We are pleased to feature a guest-post this week by Dr. Timothy J. Furry, who is Instructor of Religion and Philosophy at Cranbrook Kingswood Upper School in Bloomfield Hills, MI in the United States. Dr. Furry is also the author of Allegorizing History: The Venerable Bede, Figural Exegesis and Historical Theory, published by Pickwick Publications.

 

Moreover, friendship would seem to hold cities together, and legislators would seem to be more concerned about it than about justice. For concord would seem to be similar to friendship, and they aim at concord among all, while they try above all to expel civil conflict, which is enmity. Further, if people are friends, they have no need of justice, but if they are just they need friendship in addition; and the justice that is most just seems to belong to friendship.  

— Aristotle, Nicomachean Ethics VIII

   Some time ago, I shared a Facebook post about an encounter I had while being what I (reluctantly) am–pretty bourgeois. I just bought a new suit and needed to get it tailored, so I took it where my “suit-guy” recommended, a tailor shop right below their wholesale showroom. While making small talk and being fitted, I off-handedly commented about distracting myself from television that day. It was January 20th—inauguration day. One of the men instantly smiled. The next 15-20 minutes was a time where Ahmed and I learned about each other’s education and that we share a passion for God and philosophy. Ahmed recently graduated with a bachelor’s degree in philosophy and psychology and was applying to law school. His main interest is the philosophy of religion, and we discussed the philosophical consequences of monotheistic belief. Our conversation was energizing and hopeful. On the day of Trump’s inauguration, I made a new friend who happened to be Muslim. To draw from Aquinas and make a terrible pun, it all seemed quite fitting.

   I also wondered and asked Facebook how I could feel and think that making Ahmed’s acquaintance was, in addition to other things, a form of political resistance to the incoming administration. My computer and phone notified me of various forms of feedback on my encounter and ponderings. I noticed that more conservative leaning friends thought my actions and conversation lacked political import, voicing concern about politics being divisive, while my more left leaning friends seemed fine with such a description. I have thoughts about that, but following them would lead down a path less central to what I think is important here.

   I agree with Aristotle that the making and sustaining of friendships is a form of political action and that friendship is a higher, more capacious good than justice insofar as just persons still need friendship. That much seems clear to me. Furthermore, I think it’s imperative that we create and maintain friendships in an increasingly divisive political context. In fact, it seems to me that Trump and Bannon’s nationalist strategies thrive on fear and the breaking down of friendships or instrumentalizing them through a particular ideology.
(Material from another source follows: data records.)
(** * realtime-stock-data-service: connection manager and quote persistence

    A shallow embedding of
    - [src/mqtt/services/mqtt-connection.service.ts] (class
      [MqttConnectionManager]: [connect], [scheduleReconnect], [end]),
    - [src/quote/services/quote.service.ts] (class [QuoteService]:
      [mapQuoteToInternalFormat], [saveQuoteIfChanged]) together with the
      second revision of that file that carries the existence check and the
      cache update,
    - the earlier [MqttService] ([normalizeQuote], [scheduleReconnect]).

    JavaScript numbers are IEEE doubles.  Every finite double is a rational,
    so a number is modelled as NaN, an infinity or an exact rational; the two
    zeros are identified (they cannot be told apart by [===], [isNaN] or
    truthiness, the only observations the quote code makes).  The arithmetic
    of the reconnect scheduler is done over exact rationals.

    Collaborators whose code is not part of these files enter as inputs:
    what [isTradingTime()] and [Math.random()] answer, how the credential
    request, the broker and the two stores respond, and the tables of
    map/quote.map. *)

From Stdlib Require Import ZArith QArith Qabs Qcanon Qround Lia Lqa Ascii String.
From stdpp Require Import gmap strings list pretty.

Local Open Scope Z_scope.

(** ** JavaScript values *)

Module Js.

Inductive JsNum : Type :=
| NaN
| Inf (negative : bool)
| Fin (q : Qc).

(** The primitive values a parsed JSON payload can hold, plus [undefined]
    (what reading a missing property gives). *)
Inductive JsValue : Type :=
| VUndefined
| VNull
| VBool (b : bool)
| VNum (n : JsNum)
| VStr (s : string).

#[global] Instance JsNum_eq_dec : EqDecision JsNum.
Proof. solve_decision. Defined.

#[global] Instance JsValue_eq_dec : EqDecision JsValue.
Proof. solve_decision. Defined.

Definition JsNum_to_sum (n : JsNum) : unit + (bool + Qc) :=
  match n with
  | NaN => inl tt
  | Inf b => inr (inl b)
  | Fin q => inr (inr q)
  end.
   However, a lot needs to be said in addition to the affirmation that friendship is a more final end than justice. Friendship, even when it includes virtue, is insufficient. As Aristotle notes, justice, politics, and friendship are distinct. I have, for example, no reason to doubt that fairly vicious people have genuine friendships, exhibit courage, and possess other legitimate virtues like loyalty. Henry Kissinger and Hillary Clinton are friends, after all. Policy and political power are quite different. Decent human beings and politicians can promote unjust policies, and morally corrupt politicians can support just policies.

   Policy matters because justice matters. Friendship with others, including Aristotle’s complete friendship, doesn’t compensate people fairly for their labor, give them equal legal dignity, or make them less likely to be a victim of discrimination. Moreover, sometimes friendship occurs between people and one of them advocates (actively or passively) for the unjust treatment for their friend. People are often fairly good at being nice or friendly to each other, even at the expense of justice. In fact, many are often quick to denounce others as mean to preserve a kind of politics of manners or friendliness even at the expense of truth. And here is my main point and concern: friendship, in our current arrangement, has become detached or at least easily detachable from justice. How this has come to happen is interesting to consider, and I’d imagine Charles Taylor’s A Secular Age has insights to share regarding how we’ve learned to divvy up the so called private and public spheres, i.e. friendship is private and justice is public, but let’s set the causes aside for a moment.

   The main issue is that if it is in fact the case that our friendships have little or nothing to do with justice, then how can friendship help solve our predicament? If we’ve come to see our dealings with others as severed from a common good, then friendship, as it currently stands, cannot be the answer. People feel isolated (personally, economically, socially, etc) from those who represent them and/or make decisions that impact them—the economic collapse of 2008 heightened that awareness—and so they elected someone who they believed to be a political outsider with the hope of making them insiders once again. If one reads the words of Stephen Bannon, this seems to be exactly the point of “Make America Great Again”. There are many avenues to such a perceived place of insider-status: race, class, gender, political ideology, the list goes on. .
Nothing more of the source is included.